(** [memcpy(buf + off, src, n)] *)
Definition copy_in (b : list byte) (off n : Z) (src : list byte) : option (list byte) :=
  if (Z.of_nat (length src) <? n) || (Z.of_nat (length b) <? off + n) then None
  else Some (write_at b (Z.to_nat off) (take (Z.to_nat n) src)).

Lemma copy_in_ok b off n src :
  0 <= off -> 0 <= n <= Z.of_nat (length src) -> off + n <= Z.of_nat (length b) ->
  copy_in b off n src = Some (write_at b (Z.to_nat off) (take (Z.to_nat n) src)).
Proof. intros H1 H2 H3. unfold copy_in. by replace (_ || _) with false by lia. Qed.

Section Blocks.

Context {S : Type} (bs : nat) (Hbs : (0 < bs)%nat) (tr : S -> list byte -> S).

(** The first [n] blocks of the data. *)
Fixpoint absorb_n (n : nat) (st : S) (data : list byte) : S :=
  match n with
  | O => st
  | Datatypes.S n => absorb_n n (tr st (take bs data)) (drop bs data)
  end.

(** All whole blocks of the data, and what is behind them. *)
Definition absorb (st : S) (data : list byte) : S := absorb_n (length data / bs) st data.

Definition rest (data : list byte) : list byte := drop (bs * (length data / bs)) data.

Lemma length_rest data : length (rest data) = (length data mod bs)%nat.
Proof. unfold rest. rewrite length_drop. pose proof (Nat.div_mod (length data) bs ltac:(lia)). lia. Qed.

Lemma absorb_n_app n m st a b : length a = (n * bs)%nat -> absorb_n (n + m) st (a ++ b) = absorb_n m (absorb_n n st a) b.
Proof.
  revert st a. induction n as [|n IH]; intros st a H; cbn [absorb_n Nat.add].
  - destruct a; [done|]. cbn in H. lia.
  - rewrite take_app_le, drop_app_le by lia. apply IH. rewrite length_drop. lia.
Qed.

Lemma absorb_n_take n st data m : (n * bs <= m)%nat -> absorb_n n st (take m data) = absorb_n n st data.
Proof.
  revert st data m. induction n as [|n IH]; intros st data m H; cbn [absorb_n]; [done|].
  rewrite take_take, Nat.min_l by lia. rewrite skipn_firstn_comm. apply IH. lia.
Qed.

Lemma absorb_split st a b : absorb st (a ++ b) = absorb (absorb st a) (rest a ++ b).
Proof.
  set (n := (length a / bs)%nat). assert (Hn : (bs * n <= length a)%nat) by (apply Nat.Div0.mul_div_le).
  assert (Ha : a = take (bs * n) a ++ rest a) by (unfold rest; fold n; by rewrite take_drop).
  assert (Hl : length (take (bs * n) a) = (n * bs)%nat) by (rewrite length_take; lia).
  unfold absorb at 1. rewrite Ha at 2. rewrite <- app_assoc.
  replace (length (a ++ b) / bs)%nat with (n + length (rest a ++ b) / bs)%nat.
  - rewrite absorb_n_app by done. unfold absorb. fold n. by rewrite absorb_n_take by lia.
  - rewrite Ha at 2. rewrite <- app_assoc, (length_app (take _ _)), Hl, (Nat.add_comm (n * bs)), Nat.div_add by lia. lia.
Qed.

Lemma rest_split a b : rest (a ++ b) = rest (rest a ++ b).
Proof.
  set (n := (length a / bs)%nat). assert (Hn : (bs * n <= length a)%nat) by (apply Nat.Div0.mul_div_le).
  assert (Ha : a = take (bs * n) a ++ rest a) by (unfold rest; fold n; by rewrite take_drop).
  assert (Hl : length (take (bs * n) a) = (n * bs)%nat) by (rewrite length_take; lia).
  rewrite Ha at 1. rewrite <- app_assoc. unfold rest at 1. rewrite (length_app (take _ _)), Hl, (Nat.add_comm (n * bs)), Nat.div_add by lia.
  rewrite Nat.mul_add_distr_l, drop_app_ge by nia. rewrite Hl, (Nat.mul_comm n bs), Nat.add_sub. done.
Qed.

Lemma absorb_small st d : (length d < bs)%nat -> absorb st d = st /\ rest d = d.
Proof. intros H. unfold absorb, rest. rewrite Nat.div_small by done. by rewrite Nat.mul_0_r, drop_0. Qed.

Lemma absorb_block st b d : length b = bs -> absorb st (b ++ d) = absorb (tr st b) d /\ rest (b ++ d) = rest d.
Proof.
  intros H. unfold absorb, rest. rewrite length_app, H, Nat.add_comm. replace (length d + bs)%nat with (length d + 1 * bs)%nat by lia.
  rewrite Nat.div_add, Nat.add_comm by lia. cbn [Nat.add absorb_n]. rewrite take_app_length', drop_app_length' by done. split; [done|].
  rewrite Nat.mul_succ_r, drop_app_ge by nia. f_equal. lia.
Qed.

Lemma absorb_blocks st a b : (length a mod bs = 0)%nat -> absorb st (a ++ b) = absorb (absorb st a) b.
Proof.
  intros H. rewrite absorb_split. assert (rest a = []) as ->; [|done]. apply nil_length_inv. by rewrite length_rest.
Qed.

(** The state and the buffer after a message. *)
Record buffered (st0 : S) (msg : list byte) (st : S) (buf : list byte) : Prop := Buffered {
  bf_state : st = absorb st0 msg;
  bf_rest : take (length msg mod bs) buf = rest msg;
  bf_len : length buf = bs
}.

Lemma buffered_nil st buf : length buf = bs -> buffered st [] st buf.
Proof.
  intros H. destruct (absorb_small st [] ltac:(cbn; lia)) as [E1 E2]. constructor; [done| |done]. cbn [length]. rewrite Nat.Div0.mod_0_l, take_0. done.
Qed.

(** New bytes that do not complete a block. *)
Lemma buffered_small st0 msg st buf data :
  buffered st0 msg st buf -> (length msg mod bs + length data < bs)%nat ->
  buffered st0 (msg ++ data) st (write_at buf (length msg mod bs) data).
Proof.
  intros [-> Hr Hl] H. pose proof (length_rest msg) as Lr.
  destruct (absorb_small (absorb st0 msg) (rest msg ++ data)) as [E1 E2]; [rewrite length_app; lia|]. constructor.
  - rewrite absorb_split. by rewrite E1.
  - rewrite rest_split, E2, length_app. rewrite <- (Nat.Div0.add_mod_idemp_l (length msg)), Nat.mod_small by done.
    rewrite write_at_inside by lia. rewrite app_assoc, take_app_length'; [by rewrite Hr|]. rewrite length_app, length_take. lia.
  - by rewrite length_write_at.
Qed.

(** New bytes [d1] that complete the block, followed by any others. *)
Lemma buffered_large st0 msg st buf d1 d2 buf' :
  buffered st0 msg st buf -> (length msg mod bs + length d1 = bs)%nat -> length buf' = bs -> take (length d2 mod bs) buf' = rest d2 ->
  buffered st0 (msg ++ d1 ++ d2) (absorb (tr st (take (length msg mod bs) buf ++ d1)) d2) buf'.
Proof.
  intros [-> Hr Hl] H Hb Hr'. pose proof (length_rest msg) as Lr. rewrite Hr.
  destruct (absorb_block (absorb st0 msg) (rest msg ++ d1) d2) as [E1 E2]; [rewrite length_app; lia|]. constructor; [| |done].
  - by rewrite absorb_split, app_assoc, E1.
  - rewrite rest_split, (app_assoc (rest msg)), E2. rewrite <- Hr'. f_equal. rewrite !length_app.
    rewrite <- (Nat.Div0.add_mod_idemp_l (length msg)), Nat.add_assoc, H, Nat.Div0.add_mod, Nat.Div0.mod_same by lia.
    by rewrite Nat.add_0_l, Nat.Div0.mod_mod.
Qed.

▬▬▬▬▬▬

▶ **Task**:
Scan the records above for the lines holding "Lemma absorb_block st" and "rewrite Nat.div_add, Nat.add_comm". Transcribe those two and every line between them word for word, and no others.

▶ **Expected answer**:
Lemma absorb_block st b d : length b = bs -> absorb st (b ++ d) = absorb (tr st b) d /\ rest (b ++ d) = rest d.
Proof.
  intros H. unfold absorb, rest. rewrite length_app, H, Nat.add_comm. replace (length d + bs)%nat with (length d + 1 * bs)%nat by lia.
  rewrite Nat.div_add, Nat.add_comm by lia. cbn [Nat.add absorb_n]. rewrite take_app_length', drop_app_length' by done. split; [done|].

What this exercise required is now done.